Precomputed waveforms¶
The first step is to generate the waveform. For our example, we’ll
generate a frequency sweep using scipy’s sweep_poly function and inspect the result with matplotlib:
from picodaq import *
from scipy.signal import sweep_poly
import matplotlib.pyplot as plt
import numpy as np
f0 = 10 * Hz
f1 = 100 * Hz
dur = 1 * s
fs = 10 * kHz
tt_s = np.arange(0, dur.as_('s'), (1/fs).as_('s'))
poly = [(f1-f0).as_('Hz') / dur.as_('s'), f0.as_('Hz')]
vv = sweep_poly(tt_s, poly, phi=-90)
plt.plot(tt_s, vv)
plt.xlabel('Time (s)')
plt.ylabel('Voltage (V)')
The result can be sent to analog output channel 0 using:
with AnalogOut(rate=fs) as ao:
with AnalogIn(channel=0) as ai:
ao[0].sampled(vv, scale=1*V)
ao.run()
data, times = ai.readall(times=True)
plt.plot(times, data, '.-', markersize=1, linewidth=0.1)
plt.xlabel('Time (s)')
plt.ylabel('Voltage (V)')
As per tradition, I connected ao0 to ai0, so we have a record of the produced waveform:
To be clear, the picoDAQ python library does not send the entire waveform to the device at the beginning of the run, but rather in small chunks during the run. As a consequence, the length of data that can be output in this fashion is only limited by the amount of memory in your computer.
Dynamic waveform generation¶
For exceedingly long waveforms, or in situations where the output has
to be adapted to external conditions, wave data can also be submitted
to picoDAQ on the fly.
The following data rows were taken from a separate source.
(* ===== verification/MysqlRuns.v ===== *)
(** * The MySQL backend: several handles at work

    What a commit that takes effect does to the engine of its log, the phases
    of a call, the invariant of all handles, and linearizability. *)
From stdpp Require Import sorting.
From S2P Require Import Prelude Bytes Text Py Cll Json Wire Engine EngineValid EngineProps EngineCommit EngineSteps Backend Sql SqlRows SqlProps SqlCommit Sqlite SqliteProps Mysql MysqlProps.
Open Scope Z_scope.

Section collated.
Context {CO : Collation} {BC : BinaryCollation CO}.

Section log.
Variable log_id : pystr.

(** ** What a commit does *)
Lemma replaces_unique rows i j n m w : NoDup (map witness_key rows) -> replaces rows i n w -> replaces rows j m w -> i = j.
Proof.
  intros Hnd (r & Hr & Hk & _) (r' & Hr' & Hk' & _).
  eapply (NoDup_lookup _ _ _ (witness_key w) Hnd); rewrite list_lookup_fmap; [by rewrite Hr; cbn; f_equal|by rewrite Hr'; cbn; f_equal].
Qed.

(** The engine with one delivery replaced. *)
Definition delivered (e : Engine) (i : nat) (w : WitnessState) : Engine := Engine.with_state e (with_row (_state e) i w).

Lemma replaced_sim e i n w : replaces (cs_witnesses (_state e)) i n w -> sim e (delivered e i w).
Proof.
  intros (r & Hr & Hk & _ & Hc). split; [done|done|]. cbn [delivered Engine.with_state _state with_row cs_witnesses].
  change (map ident) with (fmap (M := list) ident). rewrite list_fmap_insert, list_insert_id; [done|].
  rewrite list_lookup_fmap, Hr. cbn. unfold ident. by rewrite Hk, Hc.
Qed.

Lemma commit_witness_engine e ea next w row n i :
  wf e -> pending_cas log_id e ea next w row n -> replaces (cs_witnesses (_state e)) i n w ->
  Engine.commit_witness e ea next = Ok (delivered e i w).
Proof.
  intros Hwf [Hv Ha _ _] Hr. unfold Engine.commit_witness.
  pose proof (wf_state e Hwf) as Hs. apply vs_metadata, vm_rows, rows_keys in Hs as Hnd.
  pose proof (apply_witness_eq (cs_witnesses (_state e)) ea next Hnd) as Hx.
  unfold check_expected_attempts in Ha. apply or_raise_Ok in Ha.
  destruct (apply_witness _ _ _) as [[j w']|[]]; try done.
  - destruct Hx as (Hv' & n' & Ha' & Hr'). assert (w' = w /\ n' = n) as [-> ->] by (split; congruence).
    by rewrite (replaces_unique _ _ _ _ _ _ Hnd Hr' Hr).
  - destruct Hx; congruence.
  - destruct Hx as (w' & n' & Hv' & Ha' & Hno). assert (w' = w /\ n' = n) as [-> ->] by (split; congruence). by destruct (Hno i).
Qed.

(** The update replaces the row with its key. *)
Lemma cas_update db e ea next w row n i count d :
  represents log_id db e -> wf e -> pending_cas log_id e ea next w row n -> replaces (cs_witnesses (_state e)) i n w ->
  exec (UpdateWitness row n) db = Ok (count, d) -> d = put [ReplaceWitness row] db.
Proof.
  intros Hrep Hwf Hp Hr Hx. rewrite exec_effect in Hx by apply Hrep. cbn [effect] in Hx. injection Hx as _ <-.
  cbn. f_equal. apply map_ext_in. intros r Hin%list_elem_of_In. destruct (same_witness_key row r) eqn:Es; [|done].
  rewrite (cas_rows log_id db e ea next w row n i r) by done. by rewrite Z.eqb_refl.
Qed.

Lemma witness_runs db e ea next w row n i :
  represents log_id db e -> wf e -> pending_cas log_id e ea next w row n -> replaces (cs_witnesses (_state e)) i n w ->
  run_engine e (MWitness ea next) = Ok (None, delivered e i w) /\ represents log_id (put [ReplaceWitness row] db) (delivered e i w).
Proof.
  intros Hrep Hwf Hp Hr. pose proof (commit_witness_engine _ _ _ _ _ _ _ Hwf Hp Hr) as He. cbn [run_engine]. rewrite He. split; [done|].
  pose proof (commit_witness_refines log_id db e Hrep Hwf ea next) as Hm. rewrite He in Hm. unfold mutates in Hm. destruct Hm as (db' & Hrun & Hrep' & _).
  assert (run (mutation_sql true log_id (MWitness ea next)) db = Ok (None, db')) as Hrun'.
  { unfold run in *. pose proof (run_sql_map (Sql.commit_witness log_id ea next) (fun _ => @None AppendResult) db []) as Hx.
    rewrite Hrun in Hx. exact Hx. }
  destruct (witness_program log_id ea next) as [[x E]|(id & size & k & E & Hk)]; rewrite E in Hrun'; [done|].
  unfold run in Hrun'. cbn [run_sql head mjoin option_join tail] in Hrun'.
  destruct (exec (SelectWitness log_id id size) db) as [[b d]|] eqn:Ex; [|done].
  assert (d = db) as -> by (rewrite exec_effect in Ex by apply Hrep; by injection Ex as _ <-).
  destruct (Hk db e b db Hrep Hwf Ex) as [[x Ek]|(w' & row' & n' & Ek & Hp')]; rewrite Ek in Hrun'; [done|].
  assert (w' = w /\ row' = row /\ n' = n) as (-> & -> & ->) by (destruct Hp as [P1 P2 P3 P4], Hp' as [Q1 Q2 Q3 Q4]; split_and!; congruence).
  cbn [run_sql head mjoin option_join tail] in Hrun'. destruct (exec (UpdateWitness row n) db) as [[count d]|] eqn:Eu; [|done].
  rewrite (cas_update _ _ _ _ _ _ _ _ _ _ Hrep Hwf Hp Hr Eu) in Hrun'. unfold update_rest in Hrun'. destruct (negb _); [done|]. by injection Hrun' as <-.
Qed.

(** [append] and [commit_cll] hold the lock of the metadata row. *)
Definition locked (m : mutation) : bool := match m with MWitness _ _ => false | _ => true end.

Lemma locked_runs db e m a ws :
  represents log_id db e -> wf e -> fits e -> small m -> locked m = true -> may_run log_id e (mutation_sql true log_id m) [] a ws ->
  exists e', run_engine e m = Ok (a, e') /\ represents log_id (put ws db) e'.
Proof.
  intros Hrep Hwf Hfits Hsmall Hl Hmay. pose proof (mutation_refines true log_id db e m Hrep Hwf Hfits Hsmall) as Hm.
  assert (run (mutation_sql true log_id m) db = Ok (a, put ws db)) as Hrun.
  { destruct m as [input|es ec next|]; [| |done]; cbn [mutation_sql] in Hmay |- *;
      apply may_run_bind in Hmay as (r & ws1 & Hmay & [[= <-] Hws]); rewrite <- Hws in Hmay; rewrite run_bind.
    - by rewrite (append_runs log_id db e Hrep input r ws).
    - destruct r. rewrite (commit_cll_runs log_id db e Hrep Hwf es ec next ws); [done| |done]. intros e' E.
      eapply (run_engine_fits e (MCommit es ec next)); [done..|]. cbn [run_engine]. by rewrite E. }
  unfold mutates in Hm. destruct (run_engine e m) as [[a' e']|x]; [|by rewrite Hrun in Hm].
  destruct Hm as (db' & Hr & Hrep' & _). rewrite Hrun in Hr. injection Hr as -> ->. by exists e'.
Qed.

(** What a commit means for the transactions that go on. *)
Definition witness_lock (w : WitnessState) : lock := WitnessLock log_id (key_columns w).
Inductive moved (locks : list lock) (e : Engine) : Engine -> Prop :=
| moved_locked e' : MetaLock log_id ∈ locks -> cs_witnesses (_state e) `prefix_of` cs_witnesses (_state e') -> moved locks e e'
| moved_witness i n w : witness_lock w ∈ locks -> replaces (cs_witnesses (_state e)) i n w -> moved locks e (delivered e i w).

Lemma locked_moved locks e m a e' :
  wf e -> locked m = true -> MetaLock log_id ∈ locks -> run_engine e m = Ok (a, e') -> moved locks e e'.
Proof.
  intros Hwf Hl Hlock Hrun. apply moved_locked; [done|]. destruct m as [input|es ec next|]; [| |done]; cbn [run_engine] in Hrun.
  - destruct (Engine.append e input) as [[r s]|] eqn:E; [|done]. injection Hrun as _ <-. rewrite append_eq in E by done.
    destruct (check_append input) as [[v t]|]; [|done].
    destruct (_by_value e !! v); [destruct (py_index _ _); [|done]; by injection E as _ <-|].
    destruct (_ <=? _); [done|]. by injection E as _ <-.
  - unfold Engine.commit_cll in Hrun. destruct (apply_cll _ _ _ _) as [u|] eqn:E; [|done]. injection Hrun as _ <-.
    apply apply_cll_inv in E as (_ & s & _ & _ & _ & -> & _); [|by apply wf_state].
    cbn [Engine.with_state _state merged cs_witnesses]. by eexists.
Qed.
As a rather contrived example, the following
uses the real-time CPU frequency of your computer (as obtained by the
psutil module) to modulate a sine wave:
from picodaq import *
import psutil
import matplotlib.pyplot as plt
import numpy as np
f0 = 440 * Hz * 2**(-1 - 9/12) # C below middle C
fs = 48 * kHz
def getfreq():
fnow, fmin, fmax = psutil.cpu_freq()
return f0 * fnow / fmin
def produce():
ph = 0
t = 0*s
N = 256
while True:
f = getfreq()
dph = (2 * np.pi * f / fs).plain()
vv = np.sin(ph + dph*np.arange(N))
ph = (ph + dph*N) % (2*np.pi)
t += N/fs
yield vv
fff = []
ttt = []
t = 0
with AnalogOut(rate=fs) as ao:
with AnalogIn(channel=0) as ai:
ao[0].sampled(produce, scale=1*V)
while t < 60:
vv, tt = ai.read(0.25*s, times=True)
pw = np.abs(np.fft.fft(vv))[:len(vv)//2]
fff.append(fs.as_('Hz')*np.argmax(pw)/len(vv))
t = np.mean(tt)
print(t)
ttt.append(t)
plt.plot(ttt, fff, '.-')
plt.xlabel('Time (s)')
plt.ylabel('Generated tone (Hz)')
Note that picoDAQ automatically refills the output buffer during
ai.read(...). If you don’t read, you will have to call
ao.poll() periodically to ensure the buffer stays filled.
The while t < 60 line in the example makes it stop after a minute,
but picoDAQ could go on all day if you let it. In particular, a simple:
with AnalogOut(rate=fs) as ao:
ao[0].sampled(produce, scale=1*V)
ao.run()
would run forever.
As always, it can be useful to visualize a segment of the generated data before sending it to the hardware:
from picodaq.mockstim import mocksampled
vvv = mocksampled(produce, scale=1*V, rate=fs, duration=10*s)
plt.plot(vvv)
plt.xlabel('Sample #')
plt.ylabel('Planned output (V)')
plt.xlim(50000, 60000)
although in this particular case, the mockup is not entirely realistic, because it runs much faster and therefore does not capture a representative sample of cpu frequencies.